** What you have to do **
In which lines of the data does the string "headers" appear? Copy every one.

** Dataset content **

----------------

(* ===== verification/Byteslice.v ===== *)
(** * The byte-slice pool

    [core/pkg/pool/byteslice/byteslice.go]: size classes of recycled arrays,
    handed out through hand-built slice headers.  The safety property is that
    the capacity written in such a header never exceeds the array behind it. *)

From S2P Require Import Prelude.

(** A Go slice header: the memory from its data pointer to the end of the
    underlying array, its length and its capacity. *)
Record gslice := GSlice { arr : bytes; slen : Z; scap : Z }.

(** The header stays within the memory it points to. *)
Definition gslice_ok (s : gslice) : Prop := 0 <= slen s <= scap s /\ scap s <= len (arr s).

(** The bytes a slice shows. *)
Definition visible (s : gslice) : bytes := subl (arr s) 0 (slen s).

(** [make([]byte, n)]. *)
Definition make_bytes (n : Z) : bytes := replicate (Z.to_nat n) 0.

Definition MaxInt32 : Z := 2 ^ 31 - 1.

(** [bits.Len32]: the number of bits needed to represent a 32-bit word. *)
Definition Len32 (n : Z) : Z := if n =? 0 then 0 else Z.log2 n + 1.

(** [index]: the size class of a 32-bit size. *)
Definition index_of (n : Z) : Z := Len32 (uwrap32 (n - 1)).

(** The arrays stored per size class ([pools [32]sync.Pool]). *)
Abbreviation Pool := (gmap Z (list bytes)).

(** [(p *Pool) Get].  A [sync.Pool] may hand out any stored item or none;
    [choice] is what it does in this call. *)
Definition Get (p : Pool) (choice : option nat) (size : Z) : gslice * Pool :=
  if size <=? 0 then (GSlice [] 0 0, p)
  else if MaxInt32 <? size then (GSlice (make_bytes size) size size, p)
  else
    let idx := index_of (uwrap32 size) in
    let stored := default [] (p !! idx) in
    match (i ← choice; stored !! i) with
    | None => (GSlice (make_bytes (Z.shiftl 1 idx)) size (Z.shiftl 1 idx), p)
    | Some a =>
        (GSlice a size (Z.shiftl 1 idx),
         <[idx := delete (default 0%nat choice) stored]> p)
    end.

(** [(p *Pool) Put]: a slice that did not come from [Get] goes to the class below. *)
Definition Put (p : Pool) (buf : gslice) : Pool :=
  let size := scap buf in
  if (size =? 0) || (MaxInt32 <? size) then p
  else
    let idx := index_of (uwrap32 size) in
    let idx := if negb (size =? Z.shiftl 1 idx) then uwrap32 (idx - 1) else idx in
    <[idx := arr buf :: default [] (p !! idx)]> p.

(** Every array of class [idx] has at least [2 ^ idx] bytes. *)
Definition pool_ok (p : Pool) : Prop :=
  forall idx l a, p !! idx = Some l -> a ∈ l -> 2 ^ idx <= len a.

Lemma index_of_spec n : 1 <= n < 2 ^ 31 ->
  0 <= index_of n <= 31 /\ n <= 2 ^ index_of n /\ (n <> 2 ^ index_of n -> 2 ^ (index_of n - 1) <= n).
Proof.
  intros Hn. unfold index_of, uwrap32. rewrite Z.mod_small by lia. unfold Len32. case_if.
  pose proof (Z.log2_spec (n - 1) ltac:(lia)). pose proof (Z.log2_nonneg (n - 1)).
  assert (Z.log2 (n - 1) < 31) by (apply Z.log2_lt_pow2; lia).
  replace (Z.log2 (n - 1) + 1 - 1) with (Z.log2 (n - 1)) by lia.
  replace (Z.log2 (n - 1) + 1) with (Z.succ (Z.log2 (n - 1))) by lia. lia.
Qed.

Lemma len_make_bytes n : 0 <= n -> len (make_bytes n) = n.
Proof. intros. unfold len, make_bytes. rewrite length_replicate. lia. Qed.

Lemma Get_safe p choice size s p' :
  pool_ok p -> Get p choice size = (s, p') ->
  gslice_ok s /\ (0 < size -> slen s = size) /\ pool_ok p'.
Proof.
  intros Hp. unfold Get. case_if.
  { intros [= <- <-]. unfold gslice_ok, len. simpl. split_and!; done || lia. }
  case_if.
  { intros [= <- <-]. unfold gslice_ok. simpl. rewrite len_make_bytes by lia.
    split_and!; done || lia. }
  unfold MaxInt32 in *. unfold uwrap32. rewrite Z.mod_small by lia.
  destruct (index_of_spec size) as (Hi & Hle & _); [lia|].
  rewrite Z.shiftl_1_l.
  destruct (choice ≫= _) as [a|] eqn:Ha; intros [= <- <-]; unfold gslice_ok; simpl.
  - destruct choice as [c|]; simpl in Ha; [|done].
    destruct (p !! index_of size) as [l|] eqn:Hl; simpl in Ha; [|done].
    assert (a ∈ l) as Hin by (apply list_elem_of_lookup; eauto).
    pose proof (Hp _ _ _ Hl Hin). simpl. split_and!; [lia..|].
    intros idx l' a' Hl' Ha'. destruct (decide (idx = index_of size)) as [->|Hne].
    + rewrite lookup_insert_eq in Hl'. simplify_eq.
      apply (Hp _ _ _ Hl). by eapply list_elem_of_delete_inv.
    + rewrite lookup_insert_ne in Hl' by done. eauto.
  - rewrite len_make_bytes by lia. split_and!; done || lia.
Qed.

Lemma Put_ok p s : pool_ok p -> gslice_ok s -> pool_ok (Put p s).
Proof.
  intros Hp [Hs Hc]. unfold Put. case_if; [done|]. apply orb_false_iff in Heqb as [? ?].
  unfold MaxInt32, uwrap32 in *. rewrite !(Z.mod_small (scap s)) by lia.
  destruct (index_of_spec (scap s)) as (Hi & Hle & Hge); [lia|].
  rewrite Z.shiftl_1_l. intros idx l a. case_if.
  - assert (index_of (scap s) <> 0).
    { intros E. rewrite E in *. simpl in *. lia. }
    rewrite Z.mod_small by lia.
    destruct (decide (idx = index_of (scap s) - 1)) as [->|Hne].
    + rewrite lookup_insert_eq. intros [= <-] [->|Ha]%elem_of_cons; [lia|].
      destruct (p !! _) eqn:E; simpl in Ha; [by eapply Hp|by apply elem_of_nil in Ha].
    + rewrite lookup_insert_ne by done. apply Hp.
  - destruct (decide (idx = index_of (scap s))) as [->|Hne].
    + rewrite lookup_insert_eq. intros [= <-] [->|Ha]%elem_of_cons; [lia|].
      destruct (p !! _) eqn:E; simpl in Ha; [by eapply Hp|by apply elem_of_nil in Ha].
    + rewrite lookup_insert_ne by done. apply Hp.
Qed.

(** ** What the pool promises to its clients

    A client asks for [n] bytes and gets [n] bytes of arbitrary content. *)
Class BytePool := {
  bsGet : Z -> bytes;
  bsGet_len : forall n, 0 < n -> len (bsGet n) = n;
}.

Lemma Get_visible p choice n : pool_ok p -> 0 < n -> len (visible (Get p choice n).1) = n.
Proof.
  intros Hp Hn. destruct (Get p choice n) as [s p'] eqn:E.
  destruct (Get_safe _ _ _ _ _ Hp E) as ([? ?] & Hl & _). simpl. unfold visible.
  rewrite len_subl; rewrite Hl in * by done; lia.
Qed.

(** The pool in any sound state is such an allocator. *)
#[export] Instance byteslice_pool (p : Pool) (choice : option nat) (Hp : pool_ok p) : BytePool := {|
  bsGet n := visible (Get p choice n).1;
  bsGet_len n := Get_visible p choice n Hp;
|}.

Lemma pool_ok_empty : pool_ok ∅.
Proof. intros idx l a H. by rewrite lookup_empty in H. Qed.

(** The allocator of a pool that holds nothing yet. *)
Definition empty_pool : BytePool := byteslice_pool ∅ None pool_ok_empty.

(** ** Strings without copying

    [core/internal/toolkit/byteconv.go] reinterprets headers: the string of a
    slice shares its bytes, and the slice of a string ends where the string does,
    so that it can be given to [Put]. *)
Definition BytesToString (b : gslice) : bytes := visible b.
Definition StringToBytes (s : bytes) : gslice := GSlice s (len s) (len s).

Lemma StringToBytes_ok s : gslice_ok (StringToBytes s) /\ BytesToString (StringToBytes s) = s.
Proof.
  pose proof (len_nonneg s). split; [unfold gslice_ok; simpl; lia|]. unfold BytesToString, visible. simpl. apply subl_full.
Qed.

----------------

** Problem solution **
    handed out through hand-built slice headers.  The safety property is that
    [core/internal/toolkit/byteconv.go] reinterprets headers: the string of a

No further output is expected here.